◆ Problem to solve:
Write out the data below exactly, beginning with the first line and ending once the line that has "Definition cli : M" is written.

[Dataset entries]
********
(* ===== verification/Spinlock.v ===== *)
(** spinlock.c, and the part of proc.c that finds the executing CPU
    ([mycpu], [cpuid], [myproc]): the nesting of [pushcli]/[popcli], and the
    spin locks as seen from the CPU that executes. *)

From Stdlib Require Import FunctionalExtensionality.
From S2P Require Import Prelude Memory Kernel.

(** ** x86.h *)

Definition readeflags : M bool := gets (fun k => eflags_if (hw k)).
Definition cli : M unit := modify (upd_hw (upd_eflags_if (fun _ => false))).
Definition sti : M unit := modify (upd_hw (upd_eflags_if (fun _ => true))).

(** ** proc.c: mycpu, cpuid, myproc *)

Definition get_cpu (i : nat) : M cpu := slot "cpus" cpus i.
Definition set_cpu (i : nat) (f : cpu -> cpu) : M unit := put_slot "cpus" cpus upd_cpus i f.

Definition mycpu : M nat :=
  let* fl := readeflags in
  if fl then panic "mycpu called with interrupts enabled" else
  let* id := gets (fun k => lapicid (hw k)) in
  let* n := gets ncpu in
  let* r := for_find (seq 0 n) (fun i =>
    let* c := get_cpu i in
    ret (if apicid c =? id then Some i else None)) in
  match r with
  | Some i => ret i
  | None => panic "unknown apicid"
  end.

Definition cpuid : M nat := mycpu.

(** ** spinlock.c *)

Definition set_lock (l : lockid) (f : spinlock -> spinlock) : M unit :=
  modify (upd_locks (fun t x => if decide (x = l) then f (t x) else t x)).

Definition initlock (l : lockid) (nm : string) : M unit :=
  set_lock l (fun _ => Spinlock 0 nm None).

Definition pushcli : M unit :=
  let* eflags := readeflags in
  cli ;;
  let* i := mycpu in
  let* c := get_cpu i in
  when (ncli c =? 0) (set_cpu i (upd_intena (fun _ => eflags))) ;;
  set_cpu i (upd_ncli (fun n => n + 1)).

Definition popcli : M unit :=
  let* fl := readeflags in
  if fl then panic "popcli - interruptible" else
  let* i := mycpu in
  set_cpu i (upd_ncli (fun n => n - 1)) ;;
  let* c := get_cpu i in
  if ncli c <? 0 then panic "popcli" else
  when ((ncli c =? 0) && intena c) sti.

Definition holding (l : lockid) : M bool :=
  pushcli ;;
  let* i := mycpu in
  let* lk := gets (fun k => locks k l) in
  let r := truthy (lk_locked lk) && bool_decide (lk_cpu lk = Some i) in
  popcli ;;
  ret r.

(** [while(xchg(&lk->locked, 1) != 0);] either takes the lock at once or spins
    until another CPU releases it. *)
Definition acquire (l : lockid) : M unit :=
  pushcli ;;
  let* h := holding l in
  if h then panic "acquire" else
  let* lk := gets (fun k => locks k l) in
  if truthy (lk_locked lk) then (fun k => Spin l k) else
  set_lock l (fun lk => Spinlock 1 (lk_name lk) (lk_cpu lk)) ;;
  let* i := mycpu in
  set_lock l (fun lk => Spinlock (lk_locked lk) (lk_name lk) (Some i)).

Definition release (l : lockid) : M unit :=
  let* h := holding l in
  if h then
    set_lock l (fun lk => Spinlock (lk_locked lk) (lk_name lk) None) ;;
    set_lock l (fun lk => Spinlock 0 (lk_name lk) (lk_cpu lk)) ;;
    popcli
  else panic "release".

Definition myproc : M (option nat) :=
  pushcli ;;
  let* i := mycpu in
  let* c := get_cpu i in
  popcli ;;
  ret (c_proc c).

(** ** What the operations do to the state

    [curcpu] is the slot [mycpu] finds; [cpu_ok c k] says the CPU that
    executes is registered in slot [c] and that interrupts are off whenever it
    holds the processor ([ncli > 0]). *)

Definition curcpu (k : kernel) : option nat :=
  find_index (fun c => apicid c =? lapicid (hw k)) (take (ncpu k) (cpus k)).

Definition cpu_ok (c : nat) (k : kernel) : Prop :=
  (ncpu k <= length (cpus k))%nat /\
  curcpu k = Some c /\
  exists cp, cpus k !! c = Some cp /\ 0 <= ncli cp /\ (0 < ncli cp -> eflags_if (hw k) = false).

Definition depth (c : nat) (k : kernel) : Z :=
  match cpus k !! c with Some cp => ncli cp | None => 0 end.
(* ===== verification/Io.v ===== *)
(** x86.h, the access of the kernel to devices: ports and registers mapped into
    memory.

    The devices are a parameter, [Ports]: what a read returns is a function of
    the accesses made before, which [ioevents] lists.  A loop that waits for a
    device reads at most [POLLS] times. *)

From S2P Require Import Prelude Memory Kernel.

Class Ports := {
  port_in : list ioevent -> Z -> Z;
  port_ins : list ioevent -> Z -> nat -> list Z;
  reg_in : list ioevent -> Z -> Z;
  POLLS : nat;
}.

Definition event (e : ioevent) : M unit := modify (upd_ioevents (fun l => l ++ [e])).

Definition outb (port v : Z) : M unit := event (EOut port (u8 v)).
Definition outsl (port : Z) (bs : list Z) : M unit := event (EOutS port bs).
Definition reg_write (addr v : Z) : M unit := event (EWrite addr (u32 v)).

(** The kernel after some more accesses. *)
Definition logged (evs : list ioevent) (k : kernel) : kernel := upd_ioevents (fun l => l ++ evs) k.

Lemma logged_logged e1 e2 k : logged e2 (logged e1 k) = logged (e1 ++ e2) k.
Proof. unfold logged. kernel_eq. by rewrite app_assoc. Qed.

Lemma logged_nil k : logged [] k = k.
Proof. unfold logged. kernel_eq. apply app_nil_r. Qed.

Section io.
Context `{Ports}.

Definition inb (port : Z) : M Z :=
  let* h := gets ioevents in
  let v := u8 (port_in h port) in
  event (EIn port v) ;;
  ret v.

(** [insl(port, addr, cnt)] reads [cnt] words. *)
Definition insl (port : Z) (cnt : nat) : M (list Z) :=
  let* h := gets ioevents in
  let bs := port_ins h port (4 * cnt) in
  event (EInS port bs) ;;
  ret bs.

Definition reg_read (addr : Z) : M Z :=
  let* h := gets ioevents in
  let v := u32 (reg_in h addr) in
  event (ERead addr v) ;;
  ret v.

(** Reads until the value satisfies [p]. *)
Definition poll (read : M Z) (p : Z -> bool) : M Z :=
  iter POLLS (fun _ : unit =>
    let* r := read in
    if p r then ret (inr r) else ret (inl tt)) tt.

Lemma inb_eq port k :
  inb port k = Ret (u8 (port_in (ioevents k) port)) (logged [EIn port (u8 (port_in (ioevents k) port))] k).
Proof. reflexivity. Qed.

(** What [n] reads of a port in a row add to the history. *)
Fixpoint reads (port : Z) (n : nat) (h : list ioevent) : list ioevent :=
  match n with
  | O => []
  | S n => let e := EIn port (u8 (port_in h port)) in e :: reads port n (h ++ [e])
  end.

Definition is_read (port : Z) (e : ioevent) : Prop := match e with EIn p _ => p = port | _ => False end.

(** Waiting ends when the device answers as wanted within [POLLS] reads. *)
Lemma poll_inb port p k n :
  (n < POLLS)%nat -> p (u8 (port_in (ioevents k ++ reads port n (ioevents k)) port)) = true ->
  exists evs, let v := u8 (port_in (ioevents k ++ evs) port) in
    poll (inb port) p k = Ret v (logged (evs ++ [EIn port v]) k) /\ p v = true /\ Forall (is_read port) evs.
Proof.
  unfold poll. revert k n. induction POLLS as [|fuel IH]; intros k n Hn Hp; [lia|].
  cbn [iter]. rewrite bind_assoc, (bind_Ret _ _ _ _ _ (inb_eq port k)). set (v := u8 (port_in (ioevents k) port)) in *.
  destruct (p v) eqn:Ev.
  - exists []. rewrite app_nil_r. split_and!; [done|done|constructor].
  - destruct n as [|n]; [simpl in Hp; rewrite app_nil_r in Hp; fold v in Hp; congruence|].
    destruct (IH (logged [EIn port v] k) n) as (evs & E & Hw & HF); [lia| |].
    + change (ioevents (logged [EIn port v] k)) with (ioevents k ++ [EIn port v]). rewrite <- app_assoc. exact Hp.
    + change (ioevents (logged [EIn port v] k)) with (ioevents k ++ [EIn port v]) in E, Hw. rewrite <- app_assoc in E, Hw.
      rewrite bind_ret. exists (EIn port v :: evs). cbv zeta. rewrite E, logged_logged. split_and!; [done..|]. by constructor.
Qed.
End io.
(* ===== verification/Vm.v ===== *)
(** vm.c and the parts of mmu.h it uses: segment descriptors, two-level page
    tables in memory, and the address spaces built from them. *)

From S2P Require Import Prelude Memory KString Kernel Spinlock Cprintf Kalloc.

(** ** mmu.h *)

Definition FL_IF : Z := 0x200.
Definition SEG_KCODE : Z := 1.
Definition SEG_KDATA : Z := 2.
Definition SEG_UCODE : Z := 3.
Definition SEG_UDATA : Z := 4.
Definition SEG_TSS : Z := 5.
Definition DPL_USER : Z := 3.
Definition STA_X : Z := 8.
Definition STA_W : Z := 2.
Definition STA_R : Z := 2.
Definition STS_T32A : Z := 9.

Definition SEG (type base lim dpl : Z) : segdesc :=
  {| lim_15_0 := Z.land (Z.shiftr lim 12) 0xffff; base_15_0 := Z.land base 0xffff;
     base_23_16 := Z.land (Z.shiftr base 16) 0xff; sd_type := type; sd_s := 1;
     sd_dpl := dpl; sd_p := 1; lim_19_16 := Z.shiftr lim 28; avl := 0; rsv1 := 0;
     db := 1; g := 1; base_31_24 := Z.shiftr base 24 |}.

Definition SEG16 (type base lim dpl : Z) : segdesc :=
  {| lim_15_0 := Z.land lim 0xffff; base_15_0 := Z.land base 0xffff;
     base_23_16 := Z.land (Z.shiftr base 16) 0xff; sd_type := type; sd_s := 1;
     sd_dpl := dpl; sd_p := 1; lim_19_16 := Z.shiftr lim 16; avl := 0; rsv1 := 0;
     db := 1; g := 0; base_31_24 := Z.shiftr base 24 |}.

Definition NPDENTRIES : nat := 1024.
Definition PTXSHIFT : Z := 12.
Definition PDXSHIFT : Z := 22.
Definition PDX (va : Z) : Z := Z.land (Z.shiftr (u32 va) PDXSHIFT) 0x3FF.
Definition PTX (va : Z) : Z := Z.land (Z.shiftr (u32 va) PTXSHIFT) 0x3FF.
Definition PGADDR (d t o : Z) : Z :=
  u32 (Z.lor (Z.lor (Z.shiftl d PDXSHIFT) (Z.shiftl t PTXSHIFT)) o).
Definition PTE_P : Z := 1.
Definition PTE_W : Z := 2.
Definition PTE_U : Z := 4.
Definition PTE_ADDR (pte : Z) : Z := Z.land pte (Z.lnot 0xFFF).
Definition PTE_FLAGS (pte : Z) : Z := Z.land pte 0xFFF.

Section vm.
Context `{Machine}.

(** ** Segments and address space switches *)

(** The selector a segment register is loaded with: 16 bits. *)
Definition ltr (sel : Z) : M unit := modify (upd_hw (upd_tr (fun _ => u16 sel))).
Definition lcr3 (v : Z) : M unit := modify (upd_hw (upd_cr3 (fun _ => v))).
Definition lgdt (i : nat) : M unit := modify (upd_hw (upd_gdtr (fun _ => Some i))).

Definition set_gdt (i : nat) (seg : Z) (f : segdesc -> segdesc) : M unit :=
  set_cpu i (upd_gdt (alter f (Z.to_nat seg))).

Definition seginit : M unit :=
  let* c := cpuid in
  set_gdt c SEG_KCODE (fun _ => SEG (Z.lor STA_X STA_R) 0 0xffffffff 0) ;;
  set_gdt c SEG_KDATA (fun _ => SEG STA_W 0 0xffffffff 0) ;;
  set_gdt c SEG_UCODE (fun _ => SEG (Z.lor STA_X STA_R) 0 0xffffffff DPL_USER) ;;
  set_gdt c SEG_UDATA (fun _ => SEG STA_W 0 0xffffffff DPL_USER) ;;
  lgdt c.

Definition switchkvm : M unit :=
  let* p := gets kpgdir in lcr3 (V2P p).

Definition sizeof_ts : Z := 104.

Definition switchuvm (p : option nat) : M unit :=
  match p with
  | None => panic "switchuvm: no process"
  | Some p =>
      let* pr := get_proc p in
      if kstack pr =? 0 then panic "switchuvm: no kstack" else
      if pgdir pr =? 0 then panic "switchuvm: no pgdir" else
      pushcli ;;
      let* c := mycpu in
      set_gdt c SEG_TSS (fun _ => SEG16 STS_T32A (ts_addr c) (sizeof_ts - 1) 0) ;;
      let* c := mycpu in
      set_gdt c SEG_TSS (upd_sd_s (fun _ => 0)) ;;
      let* c := mycpu in
      set_cpu c (upd_ts_ss0 (fun _ => Z.shiftl SEG_KDATA 3)) ;;
      let* c := mycpu in
      set_cpu c (upd_ts_esp0 (fun _ => u32 (kstack pr + KSTACKSIZE))) ;;
      let* c := mycpu in
      set_cpu c (upd_ts_iomb (fun _ => 0xFFFF)) ;;
      ltr (Z.shiftl SEG_TSS 3) ;;
      lcr3 (V2P (pgdir pr)) ;;
      popcli
  end.

(** ** Page tables *)

Definition walkpgdir (pgdir va : Z) (alloc : bool) : M Z :=
  let pde := pgdir + 4 * PDX va in
  let* e := ld32 pde in
  if truthy (Z.land e PTE_P) then ret (P2V (PTE_ADDR e) + 4 * PTX va) else
  if negb alloc then ret 0 else
  let* pgtab := kalloc in
  if pgtab =? 0 then ret 0 else
  modify (upd_mem (memset pgtab 0 PGSIZE)) ;;
  st32 pde (Z.lor (Z.lor (Z.lor (V2P pgtab) PTE_P) PTE_W) PTE_U) ;;
  ret (pgtab + 4 * PTX va).

(** One iteration per page from [a] to [last], both aligned. *)
Definition mappages (pgdir va size pa perm : Z) : M Z :=
  let a := PGROUNDDOWN va in
  let last := PGROUNDDOWN (u32 (va + size - 1)) in
  iter (S (Z.to_nat (u32 (last - a) / PGSIZE))) (fun '(a, pa) =>
    let* pte := walkpgdir pgdir a true in
    if pte =? 0 then ret (inr (-1)) else
    let* e := ld32 pte in
    if truthy (Z.land e PTE_P) then panic "remap" else
    st32 pte (Z.lor (Z.lor pa perm) PTE_P) ;;
    if a =? last then ret (inr 0)
    else ret (inl (u32 (a + PGSIZE), u32 (pa + PGSIZE)))) (a, pa).

Record kmapping := Kmap { virt : Z; phys_start : Z; phys_end : Z; perm : Z }.

Definition kmap : list kmapping :=
  [ Kmap KERNBASE 0 EXTMEM PTE_W;
    Kmap KERNLINK (V2P KERNLINK) (V2P ld_data) 0;
    Kmap ld_data (V2P ld_data) PHYSTOP PTE_W;
    Kmap DEVSPACE DEVSPACE 0 PTE_W ].

(** Every iteration moves [a] up by a page at least, so a loop up to [oldsz]
    runs at most [oldsz / PGSIZE + 1] times. *)
Definition deallocuvm (pgdir oldsz newsz : Z) : M Z :=
  if oldsz <=? newsz then ret oldsz else
  iter (S (S (Z.to_nat (oldsz / PGSIZE)))) (fun a =>
    if a <? oldsz then
      let* pte := walkpgdir pgdir a false in
      if pte =? 0 then ret (inl (u32 (u32 (PGADDR (PDX a + 1) 0 0 - PGSIZE) + PGSIZE))) else
      let* e := ld32 pte in
      when (truthy (Z.land e PTE_P))
        (let pa := PTE_ADDR e in
         if pa =? 0 then panic "kfree" else
         kfree (P2V pa) ;;
         st32 pte 0) ;;
      ret (inl (u32 (a + PGSIZE)))
    else ret (inr newsz)) (PGROUNDUP newsz).

Definition freevm (pgdir : Z) : M unit :=
  if pgdir =? 0 then panic "freevm: no pgdir" else
  let* _ := deallocuvm pgdir KERNBASE 0 in
  for_each (seq 0 NPDENTRIES) (fun i =>
    let* e := ld32 (pgdir + 4 * Z.of_nat i) in
    when (truthy (Z.land e PTE_P)) (kfree (P2V (PTE_ADDR e)))) ;;
  kfree pgdir.

Definition setupkvm : M Z :=
  let* pgdir := kalloc in
  if pgdir =? 0 then ret 0 else
  modify (upd_mem (memset pgdir 0 PGSIZE)) ;;
  if DEVSPACE <? P2V PHYSTOP then panic "PHYSTOP too high" else
  let* r := for_find kmap (fun m =>
    let* r := mappages pgdir (virt m) (u32 (phys_end m - phys_start m)) (phys_start m) (perm m) in
    if r <? 0 then freevm pgdir ;; ret (Some 0) else ret None) in
  match r with
  | Some v => ret v
  | None => ret pgdir
  end.

Definition kvmalloc : M unit :=
  let* p := setupkvm in
  modify (upd_kpgdir (fun _ => p)) ;;
  switchkvm.

(** Bytes that come from outside kernel memory (the linked initcode, a string
    on the stack of the caller) written at [a]. *)
Definition put_bytes (a : Z) (l : list Z) (m : memory) : memory :=
  fun x => match l !! Z.to_nat (x - a) with
           | Some b => if a <=? x then u8 b else m x
           | None => m x
           end.

Definition inituvm (pgdir : Z) (init : list Z) : M unit :=
  if PGSIZE <=? Z.of_nat (length init) then panic "inituvm: more than a page" else
  let* p := kalloc in
  if p =? 0 then fault "inituvm: null page" else
  modify (upd_mem (memset p 0 PGSIZE)) ;;
  let* _ := mappages pgdir 0 PGSIZE (V2P p) (Z.lor PTE_W PTE_U) in
  modify (upd_mem (put_bytes p init)).

Definition allocuvm (pgdir oldsz newsz : Z) : M Z :=
  if KERNBASE <=? newsz then ret 0 else
  if newsz <? oldsz then ret oldsz else
  iter (S (S (Z.to_nat (newsz / PGSIZE)))) (fun a =>
    if a <? newsz then
      let* p := kalloc in
      if p =? 0 then
        cprintf (chars "allocuvm out of memory" ++ [10]) [] ;;
        let* _ := deallocuvm pgdir newsz oldsz in
        ret (inr 0)
      else
      modify (upd_mem (memset p 0 PGSIZE)) ;;
      let* r := mappages pgdir a PGSIZE (V2P p) (Z.lor PTE_W PTE_U) in
      if r <? 0 then
        cprintf (chars "allocuvm out of memory (2)" ++ [10]) [] ;;
        let* _ := deallocuvm pgdir newsz oldsz in
        kfree p ;;
        ret (inr 0)
      else ret (inl (u32 (a + PGSIZE)))
    else ret (inr newsz)) (PGROUNDUP oldsz).

Definition clearpteu (pgdir uva : Z) : M unit :=
  let* pte := walkpgdir pgdir uva false in
  if pte =? 0 then panic "clearpteu" else
  let* e := ld32 pte in
  st32 pte (Z.land e (Z.lnot PTE_U)).

Definition copyuvm (pgdir sz : Z) : M Z :=
  let* d := setupkvm in
  if d =? 0 then ret 0 else
  let bad := freevm d ;; ret (inr 0) in
  iter (S (S (Z.to_nat (sz / PGSIZE)))) (fun i =>
    if i <? sz then
      let* pte := walkpgdir pgdir i false in
      if pte =? 0 then panic "copyuvm: pte should exist" else
      let* e := ld32 pte in
      if negb (truthy (Z.land e PTE_P)) then panic "copyuvm: page not present" else
      let pa := PTE_ADDR e in
      let flags := PTE_FLAGS e in
      let* p := kalloc in
      if p =? 0 then bad else
      modify (upd_mem (memmove p (P2V pa) PGSIZE)) ;;
      let* r := mappages d i PGSIZE (V2P p) flags in
      if r <? 0 then kfree p ;; bad
      else ret (inl (u32 (i + PGSIZE)))
    else ret (inr d)) 0.

(** [uva2ka] dereferences the entry without checking that there is one: with
    no page table for [uva] it reads address 0. *)
Definition uva2ka (pgdir uva : Z) : M Z :=
  let* pte := walkpgdir pgdir uva false in
  if pte =? 0 then fault "uva2ka: null pte" else
  let* e := ld32 pte in
  if Z.land e PTE_P =? 0 then ret 0 else
  if Z.land e PTE_U =? 0 then ret 0 else
  ret (P2V (PTE_ADDR e)).

Definition copyout (pgdir va : Z) (p : list Z) : M Z :=
  iter (S (length p)) (fun '(va, buf) =>
    match buf with
    | [] => ret (inr 0)
    | _ =>
        let va0 := PGROUNDDOWN va in
        let* pa0 := uva2ka pgdir va0 in
        if pa0 =? 0 then ret (inr (-1)) else
        let n := Z.min (PGSIZE - (va - va0)) (Z.of_nat (length buf)) in
        modify (upd_mem (put_bytes (pa0 + (va - va0)) (take (Z.to_nat n) buf))) ;;
        ret (inl (u32 (va0 + PGSIZE), drop (Z.to_nat n) buf))
    end) (va, p).

(** ** User addresses in the kernel

    The kernel reads and writes the memory of the process it runs for through
    the page table in CR3; an address that is not mapped is a page fault,
    and so is a write where the entry of the directory or that of the table
    does not allow it. *)

Definition user_addr (va : Z) (wr : bool) : M Z :=
  let* root := gets (fun k => P2V (cr3 (hw k))) in
  let* pde := ld32 (root + 4 * PDX va) in
  if negb (truthy (Z.land pde PTE_P)) then fault "page fault" else
  let* pte := ld32 (P2V (PTE_ADDR pde) + 4 * PTX va) in
  if negb (truthy (Z.land pte PTE_P)) then fault "page fault" else
  if wr && negb (truthy (Z.land pde PTE_W) && truthy (Z.land pte PTE_W)) then fault "page fault" else
  ret (P2V (PTE_ADDR pte) + va mod PGSIZE).

Definition ldu8 (va : Z) : M Z :=
  let* a := user_addr (u32 va) false in gets (fun k => mem k a).
Definition stu8 (va v : Z) : M unit :=
  let* a := user_addr (u32 va) true in modify (upd_mem (store8 a v)).

Definition ldu32 (va : Z) : M Z :=
  let* b0 := ldu8 va in let* b1 := ldu8 (va + 1) in
  let* b2 := ldu8 (va + 2) in let* b3 := ldu8 (va + 3) in
  ret (b0 + 2 ^ 8 * b1 + 2 ^ 16 * b2 + 2 ^ 24 * b3).
Definition stu32 (va v : Z) : M unit :=
  stu8 va v ;; stu8 (va + 1) (v / 2 ^ 8) ;; stu8 (va + 2) (v / 2 ^ 16) ;; stu8 (va + 3) (v / 2 ^ 24).

(** A buffer of the process: its bytes, and writing bytes to it. *)
Fixpoint ldu_bytes (va : Z) (n : nat) : M (list Z) :=
  match n with
  | O => ret []
  | S n => let* b := ldu8 va in let* l := ldu_bytes (va + 1) n in ret (b :: l)
  end.
Fixpoint stu_bytes (va : Z) (l : list Z) : M unit :=
  match l with
  | [] => ret tt
  | b :: l => stu8 va b ;; stu_bytes (va + 1) l
  end.
End vm.

(** ** Switching address spaces *)

(** The CPU after [switchuvm(p)]: the task state points to the kernel stack of
    the process, CR3 to its page directory. *)
Definition uvm_cpu (ts : Z) (pr : proc) (cp : cpu) : cpu :=
  upd_ts_iomb (fun _ => 0xFFFF)
    (upd_ts_esp0 (fun _ => u32 (kstack pr + KSTACKSIZE))
      (upd_ts_ss0 (fun _ => Z.shiftl SEG_KDATA 3)
        (upd_gdt (alter (fun _ =>
             upd_sd_s (fun _ => 0) (SEG16 STS_T32A ts (sizeof_ts - 1) 0))
           (Z.to_nat SEG_TSS)) cp))).

Definition uvm_hw (pr : proc) (h : hwregs) : hwregs :=
  upd_cr3 (fun _ => V2P (pgdir pr)) (upd_tr (fun _ => u16 (Z.shiftl SEG_TSS 3)) h).

Section switch_facts.
Context `{Machine}.

Definition uvm (c : nat) (pr : proc) (k : kernel) : kernel :=
  upd_hw (uvm_hw pr) (upd_cpus (alter (uvm_cpu (ts_addr c) pr) c) k).

Lemma uvm_ok c pr k : cpu_ok c k -> cpu_ok c (uvm c pr k).
Proof. intros Hok. exact (alter_cpu_ok (uvm_cpu (ts_addr c) pr) ltac:(done) ltac:(done) c k Hok). Qed.

Lemma uvm_depth c pr k : depth c (uvm c pr k) = depth c k.
Proof. exact (alter_cpu_depth (uvm_cpu (ts_addr c) pr) ltac:(done) c k). Qed.

(** Between [pushcli] and [popcli] the CPU's record is changed by [f]. *)
Lemma pop_alter_push c f h k :
  (forall cp, ncli (f cp) = ncli cp) ->
  (forall g cp, f (upd_ncli g cp) = upd_ncli g (f cp)) ->
  (forall h', eflags_if (h h') = eflags_if h') ->
  (forall b h', h (upd_eflags_if (fun _ => b) h') = upd_eflags_if (fun _ => b) (h h')) ->
  cpu_ok c k -> 0 < depth c k ->
  pop c (upd_hw h (upd_cpus (alter f c) (push c k))) = upd_hw h (upd_cpus (alter f c) k).
Proof.
  intros Hn Hf Hh Hh' Hok Hd. pose proof (cpu_ok_if_off _ _ Hok Hd) as Hif.
  destruct Hok as (_ & _ & cp & Hcp & _). unfold depth in Hd. rewrite Hcp in Hd.
  unfold pop, push. kernel_eq.
  - rewrite !list_lookup_alter_eq, Hcp. simpl. rewrite Hn. rec_simpl.
    replace (ncli (if ncli cp =? 0 then _ else cp)) with (ncli cp) by (by case_match).
    rewrite (proj2 (Z.eqb_neq (ncli cp + 1) 1)) by lia. simpl.
    rewrite Hh'. destruct (h (hw k)) eqn:E. specialize (Hh (hw k)). rewrite E in Hh. simpl in Hh.
    unfold upd_eflags_if. simpl. f_equal. congruence.
  - rewrite !list_alter_twice. apply list_alter_ext; [|done]. intros x Hx. simplify_eq.
    rewrite (proj2 (Z.eqb_neq (ncli cp) 0)) by lia. rewrite Hf.
    destruct (f cp); unfold upd_ncli; simpl; f_equal; lia.
Qed.

Lemma switchuvm_eq c i pr k :
  cpu_ok c k -> 0 < depth c k -> ptable k !! i = Some pr ->
  kstack pr <> 0 -> pgdir pr <> 0 ->
  switchuvm (Some i) k = Ret tt (uvm c pr k).
Proof.
  intros Hok Hd Hpr Hks Hpg. unfold switchuvm. mcall get_proc_eq.
  rewrite (proj2 (Z.eqb_neq _ _) Hks), (proj2 (Z.eqb_neq _ _) Hpg).
  mcall (pushcli_eq c). unfold set_gdt, set_cpu.
  assert (Hstep : forall f k', (forall cp, apicid (f cp) = apicid cp) -> (forall cp, ncli (f cp) = ncli cp) ->
    cpu_ok c k' /\ 0 < depth c k' ->
    cpu_ok c (upd_cpus (alter f c) k') /\ 0 < depth c (upd_cpus (alter f c) k')).
  { intros f k' Ha Hn [? ?]. split; [by apply alter_cpu_ok | by rewrite alter_cpu_depth]. }
  assert (cpu_ok c (push c k) /\ 0 < depth c (push c k)) as H0.
  { split; [by apply push_ok | rewrite push_depth by done; lia]. }
  assert (Hmy : forall k', cpu_ok c k' /\ 0 < depth c k' -> mycpu k' = Ret c k').
  { intros k' [? ?]. by apply mycpu_deep. }
  pose proof (cpu_ok_lt _ _ (proj1 H0)) as Hlt.
  do 5 (mcall Hmy by (repeat (apply Hstep; [done | done |]); exact H0)).
  unfold ltr, lcr3. mrun.
  set (k' := upd_hw _ _).
  assert (k' = upd_hw (uvm_hw pr) (upd_cpus (alter (uvm_cpu (ts_addr c) pr) c) (push c k))) as ->.
  { unfold k'. kernel_eq. rewrite !list_alter_twice. apply list_alter_ext; [|done]. intros x Hx.
    destruct x. unfold uvm_cpu, upd_gdt, upd_ts_iomb, upd_ts_esp0, upd_ts_ss0. simpl. f_equal.
    by rewrite list_alter_twice. }
  rewrite (popcli_eq c).
  - unfold uvm. by rewrite pop_alter_push.
  - exact (proj1 (Hstep (uvm_cpu (ts_addr c) pr) (push c k) ltac:(done) ltac:(done) H0)).
  - exact (proj2 (Hstep (uvm_cpu (ts_addr c) pr) (push c k) ltac:(done) ltac:(done) H0)).
Qed.
End switch_facts.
********
◆ Result for this task:
(* ===== verification/Spinlock.v ===== *)
(** spinlock.c, and the part of proc.c that finds the executing CPU
    ([mycpu], [cpuid], [myproc]): the nesting of [pushcli]/[popcli], and the
    spin locks as seen from the CPU that executes. *)

From Stdlib Require Import FunctionalExtensionality.
From S2P Require Import Prelude Memory Kernel.

(** ** x86.h *)

Definition readeflags : M bool := gets (fun k => eflags_if (hw k)).
Definition cli : M unit := modify (upd_hw (upd_eflags_if (fun _ => false))).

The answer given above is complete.